Tuesday, July 25, 2023

What class are you? (1974)

From the Special 300th issue of The Western Socialist

Do you believe that America is a free society, one in which each citizen has the same rights as all citizens, where hard and fast socio-economic class divisions do not really exist? There are not many today who believe that old wives’ tale although the time was, in the memory of many of us, when it was a widely accepted myth.

We do not mean to imply that most Americans, today, are any clearer on the question of class. In fact, sociologists in these times have done a remarkable job in confusing the issue. In America, they inform us. there are a number of distinct classes. The writer Vance Packard, in “The Status Seekers," sets down a total of five divisions, two of them in what he calls "the Diploma Elite" and three in “The Supporting Classes." On top of the heap are the members of “The Real Upper Class" and “The Semi-Upper Class." On the lower levels running from top to bottom are “The Limited Success Class," “The Working Class,” and “The Real Lower Class." Note well that Mr. Packard does recognize that there is a working class but it is but one among three distinct "supporting'’ classes. The working class, in Mr. Packard's scheme of things, seems to be sandwiched between a top slice of white-collar and higher income blue-collar workers, and a bottom slice of the lower I.Q. workers, the slum dwellers.

There are, no doubt, other class designations, that are better known, designations such as upper upper, lower upper, upper middle, lower middle, upper lower, and lower lower. If you were not confused before now you should be by now. And yet, such terms are used by professionals who are supposed to know what they are talking about because their field is sociology.

Well, let’s take a closer look at the confusion. How does one go about determining one’s class? By education? By Income? Or perhaps it should be based on one’s parents' education or income, or on one’s children’s education or income? Where do the operators of a mamma and pappa grocery store that keeps open on a 12-hour-per-day, seven-day week basis fit? Suppose they wind up with $10,000 a year but have no better than high school education, or perhaps not even that much? Are they lower middle? But supposing they have a doctor or lawyer son and own a house in a better-type neighborhood? Then they might be upper middle. Or perhaps even lower upper If their son’s income is away up there.
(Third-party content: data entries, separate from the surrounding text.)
(** X8.  The two metadata files are written one after the other and
    each is staged at once: in a run that passed the dependency check,
    the version file is written (with the formatted version) and staged,
    then pyproject is loaded, rewritten with the same version and staged.
    When staging the version file fails, the run ends there with
    [CalledProcessError]: the version file is already overwritten and
    pyproject is left as it was. *)
Theorem persist_order (args : Namespace) (w : World) (v : Version)
    (t0 : trace) :
  validated args w = (Ret v, t0) ->
  (subprocess w (ADD_VERSION_FILE w) = None ->
   main args w
   = (Raise CalledProcessError,
      (t0 ++ [WriteVersionFile (version_file_text v);
              CheckCall (ADD_VERSION_FILE w)])%list))
  /\ (subprocess w (ADD_VERSION_FILE w) <> None ->
      subprocess w (ADD_PYPROJECT w) = None ->
      main args w
      = (Raise CalledProcessError, (t0 ++ persist_events v w)%list))
  /\ (subprocess w (ADD_VERSION_FILE w) <> None ->
      subprocess w (ADD_PYPROJECT w) <> None ->
      persisted args w = (Ret v, (t0 ++ persist_events v w)%list)
      /\ exists t, snd (main args w) = (t0 ++ persist_events v w ++ t)%list).
Proof.
  intros Hv. pose proof (Persist.persisted_run args w v t0 Hv) as Hp.
  repeat split.
  - intros H1. rewrite H1 in Hp.
    rewrite Stage.main_from_persisted.
    now rewrite (Run.bind_stops _ _ _ _ _ Hp I).
  - intros H1 H2. rewrite Stage.main_from_persisted.
    destruct (subprocess w (ADD_VERSION_FILE w)); [|congruence].
    rewrite H2 in Hp.
    now rewrite (Run.bind_stops _ _ _ _ _ Hp I).
  - destruct (subprocess w (ADD_VERSION_FILE w)); [|congruence].
    destruct (subprocess w (ADD_PYPROJECT w)); [assumption|congruence].
  - rewrite Stage.main_from_persisted.
    destruct (subprocess w (ADD_VERSION_FILE w)); [|congruence].
    destruct (subprocess w (ADD_PYPROJECT w)); [|congruence].
    rewrite (Run.bind_returns _ _ _ _ _ Hp). cbn [snd].
    eexists. now rewrite <- app_assoc.
Qed.

Lemma persist_order_witness :
  exists t0 t,
    snd (main (mkNamespace (Some "patch"))
              (sample_world "master" "2.4.0" "~2.4.0" []))
    = (t0 ++ persist_events (mkVersion 2 4 1 [] [])
               (sample_world "master" "2.4.0" "~2.4.0" []) ++ t)%list.
Proof.
  pose (w := sample_world "master" "2.4.0" "~2.4.0" []).
  pose (args := mkNamespace (Some "patch")).
  assert (H : validated args w
              = (Ret (mkVersion 2 4 1 [] []), snd (validated args w)))
    by (vm_compute; reflexivity).
  exists (snd (validated args w)).
  apply (proj2 (proj2 (persist_order args w _ _ H))); discriminate.
Defined.

(* ================================================================== *)
(** ** Confirmation, and the runs that return *)

(** X9.  [confirm_version] needs the list of tags always and the version
    file only for the proceed question: when [git tag] fails the call
    ends with [CalledProcessError]; with the version file missing, a
    target that is already tagged is still confirmed through the
    overwrite question, while an untagged target ends the call with
    [FileNotFoundError] before any question is asked. *)
Theorem confirm_version_reads (v : Version) (w : World) :
  (subprocess w ["git"; "tag"] = None ->
   confirm_version v w
   = (Raise CalledProcessError, [CheckOutput ["git"; "tag"]]))
  /\ (forall tags,
        subprocess w ["git"; "tag"] = Some tags ->
        version_file w = None ->
        (Str.mem (Version_str v) (Str.split newline tags) = false ->
         confirm_version v w
         = (Raise FileNotFoundError,
            [CheckOutput ["git"; "tag"]; ReadVersionFile]))
        /\ (Str.mem (Version_str v) (Str.split newline tags) = true ->
            confirm_answer w = Some true ->
            confirm_version v w
            = (Ret true,
               [CheckOutput ["git"; "tag"];
                Confirm ("Tag with version '" ++ Version_str v
                         ++ "' already exists, overwrite?") false]))).
Proof.
  split.
  - intros Ht.
    unfold confirm_version, git_existing_tags, bind, check_output.
    now rewrite Ht.
  - intros tags Ht Hf. split.
    + intros Hm.
      unfold confirm_version, git_existing_tags, get_current_version, bind,
        check_output, emit, ask, ret, raise, lift.
      rewrite Ht. cbn [fst snd app]. rewrite Hm, Hf. reflexivity.
    + intros Hm Ha.
      unfold confirm_version, git_existing_tags, bind, check_output, emit,
        ask, ret.
      rewrite Ht. cbn [fst snd app]. rewrite Hm, Ha. reflexivity.
Qed.

Lemma confirm_version_reads_witness :
  confirm_version (mkVersion 2 4 1 [] []) unversioned_world
  = (Raise FileNotFoundError, [CheckOutput ["git"; "tag"]; ReadVersionFile]).
Proof.
  apply (proj1 (proj2 (confirm_version_reads (mkVersion 2 4 1 [] [])
                         unversioned_world) "" eq_refl eq_refl)).
  reflexivity.
Defined.

Module Finish.
Import Run.

Lemma same_branch_returns (v : Version) (w : World) (t : trace) :
  (create_commit v;; push_changes;;
   print_done_message_same_branch v)%py w = (Ret tt, t) ->
  subprocess w (COMMIT v) <> None /\ subprocess w PUSH <> None
  /\ t = same_branch_events v.
Proof.
  unfold create_commit, push_changes, print_done_message_same_branch,
    bind, check_call, print, emit, COMMIT, PUSH, same_branch_events.
  destruct (subprocess w ["git"; "commit"; _; _]);
    destruct (subprocess w ["git"; "push"; _; _]); cbn [fst snd app];
    try discriminate.
  intros H. injection H as <-. repeat split; discriminate.
Qed.

Lemma release_branch_returns (v : Version) (w : World) (t : trace) :
  (base <- git_current_branch;;
   branch <- create_release_branch v;;
   create_commit v;; push_changes;;
   print_done_message branch base v)%py w = (Ret tt, t) ->
  subprocess w (COMMIT v) <> None /\ subprocess w PUSH <> None
  /\ t = CheckOutput SYMBOLIC_REF :: release_branch_events v (current_branch w).
Proof.
  rewrite (bind_returns _ _ _ _ _ (Workflow.git_current_branch_run w)).
  unfold create_release_branch, create_commit, push_changes,
    print_done_message, bind, check_call, print, emit, ret, COMMIT, PUSH,
    release_branch_events.
  destruct (subprocess w ["git"; "checkout"; _; _]);
    destruct (subprocess w ["git"; "commit"; _; _]);
    destruct (subprocess w ["git"; "push"; _; _]); cbn [fst snd app];
    try discriminate.
  intros H. injection H as <-. repeat split; discriminate.
Qed.

(** The events of the workflow, seen from its last command. *)
Lemma workflow_returns (v : Version) (w : World) (t : trace) :
  workflow v w = (Ret tt, t) ->
  subprocess w (COMMIT v) <> None /\ subprocess w PUSH <> None
  /\ exists before messages,
       t = (before ++ CheckCall (COMMIT v) :: CheckCall PUSH :: messages)%list
       /\ Forall (fun e => is_print e = true) messages.
Proof.
  rewrite Workflow.workflow_unfold. cbv zeta.
  destruct (chooses_same_branch v w).
  - destruct (bind _ _ w) as [o t'] eqn:E. cbn [fst snd].
    intros H. injection H as -> <-.
    apply same_branch_returns in E as (Hc & Hp & ->).
    repeat split; try assumption.
    exists (test_queries v). eexists. split; [reflexivity|].
    repeat constructor.
  - destruct (bind _ _ w) as [o t'] eqn:E. cbn [fst snd].
    intros H. injection H as -> <-.
    apply release_branch_returns in E as (Hc & Hp & ->).
    repeat split; try assumption.
    exists (test_queries v
            ++ [CheckOutput SYMBOLIC_REF;
                CheckCall ["git"; "checkout"; "-b";
                           (RELEASE_BRANCH_PREFIX ++ Version_str v)%string]])%list.
    eexists. split; [now rewrite <- app_assoc|].
    repeat constructor.
Qed.

End Finish.

(** X10.  A run of [main] returns normally only when everything was
    done: both metadata files were written with the resolved version and
    staged, the commit and the push succeeded, and the push is the last
    command of the run, followed only by the closing messages. *)
Theorem successful_run (args : Namespace) (w : World) (t : trace) :
  main args w = (Ret tt, t) ->
  exists v before messages,
    t = (before ++ CheckCall (COMMIT v) :: CheckCall PUSH :: messages)%list
    /\ Forall (fun e => is_print e = true) messages
    /\ In (WriteVersionFile (version_file_text v)) before
    /\ In (TomlDump (Version_str v)) before
    /\ subprocess w (ADD_VERSION_FILE w) <> None
    /\ subprocess w (ADD_PYPROJECT w) <> None
    /\ subprocess w (COMMIT v) <> None
    /\ subprocess w PUSH <> None.
Proof.
  intros H. rewrite Stage.main_stages in H.
  apply Run.bind_Ret_inv in H as (v & t0 & t2 & Hv & Hw & ->).
  apply Finish.workflow_returns in Hw
    as (Hc & Hp & before & messages & -> & Hm).
  apply Persist.changelog_generated_returns in Hv as (tp & tc & Hv & ->).
  apply Persist.persisted_returns in Hv as (tv & _ & -> & Ha1 & Ha2).
  exists v, ((tv ++ persist_events v w) ++ tc ++ before)%list, messages.
  repeat split; try assumption.
  - now rewrite !app_assoc.
  - apply in_or_app. left. apply in_or_app. right. simpl. auto.
  - apply in_or_app. left. apply in_or_app. right. simpl. auto.
Qed.

Lemma successful_run_witness :
  exists v before messages,
    snd (main (mkNamespace (Some "patch"))
              (sample_world "master" "2.4.0" "~2.4.0" []))
    = (before ++ CheckCall (COMMIT v) :: CheckCall PUSH :: messages)%list.
Proof.
  pose (w := sample_world "master" "2.4.0" "~2.4.0" []).
  pose (args := mkNamespace (Some "patch")).
  assert (H : main args w = (Ret tt, snd (main args w)))
    by (vm_compute; reflexivity).
  destruct (successful_run args w _ H) as (v & before & messages & E & _).
  exists v, before, messages. exact E.
Defined.

(* ================================================================== *)
(** ** The closing message and the order of publication *)

Module Closing.
Import Run.

Lemma no_event (P : event -> bool) (t : trace) :
  Forall (fun e => P e = false) t -> existsb P t = false.
Proof.
  induction 1 as [|e t He _ IH]; simpl; [reflexivity|].
  now rewrite He, IH.
Qed.

Lemma changelog_generated_unpublished args :
  traces (fun e => publishing e = false) (changelog_generated args).
Proof.
  unfold changelog_generated, changelog_step, persisted, validated,
    confirmed, version_resolved, guards_checked.
  follow.
Qed.

Lemma changelog_generated_not_done args :
  traces (fun e => is_done_message e = false) (changelog_generated args).
Proof.
  unfold changelog_generated, changelog_step, persisted, validated,
    confirmed, version_resolved, guards_checked.
  follow.
Qed.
Or how about the college graduate with an income of $12,000 per year. Is his class determined by his education or his income or both? And is he in a higher or lower class than a construction worker who dropped out of high school but who earns $15,000 per year and owns a split level home next to his? But, you might protest, the construction worker is not secure because were the building boom to slow he would suffer in income. Ah yes! But the college graduate is in the same boat or have you forgotten the engineers, doctors, and lawyers who adorned the WPA rolls In the 30s? Professionals with degrees also sell the commodity labor-power, their particular skills, and are subject to the vicissitudes of the labor market, too.

Socialists have a far simpler and far more scientific method of determining class. Do you work because you must work in order to live, be you doctor, lawyer, engineer, bricklayer, hod carrier, grocery clerk, or casual odd job laborer? Then you belong to the working class and there’s no use trying to kid yourself into thinking otherwise. Certainly some workers earn more than others, live better, but the size of one’s salary is not pertinent to the question of class. If your income is not based upon wages or salaries but upon rent, interest and/or profit you are a member of the capitalist class, one of some 10% of the population. You may be a big capitalist or you may be a small capitalist but this is not the point. Socialists divide society into two basic classes based upon ownership or lack of ownership of the means for producing and distributing wealth. And socialists aim for a world in which classes, real or imaginary, will cease to exist, where people will no longer be classified as capitalist or worker but simply as people.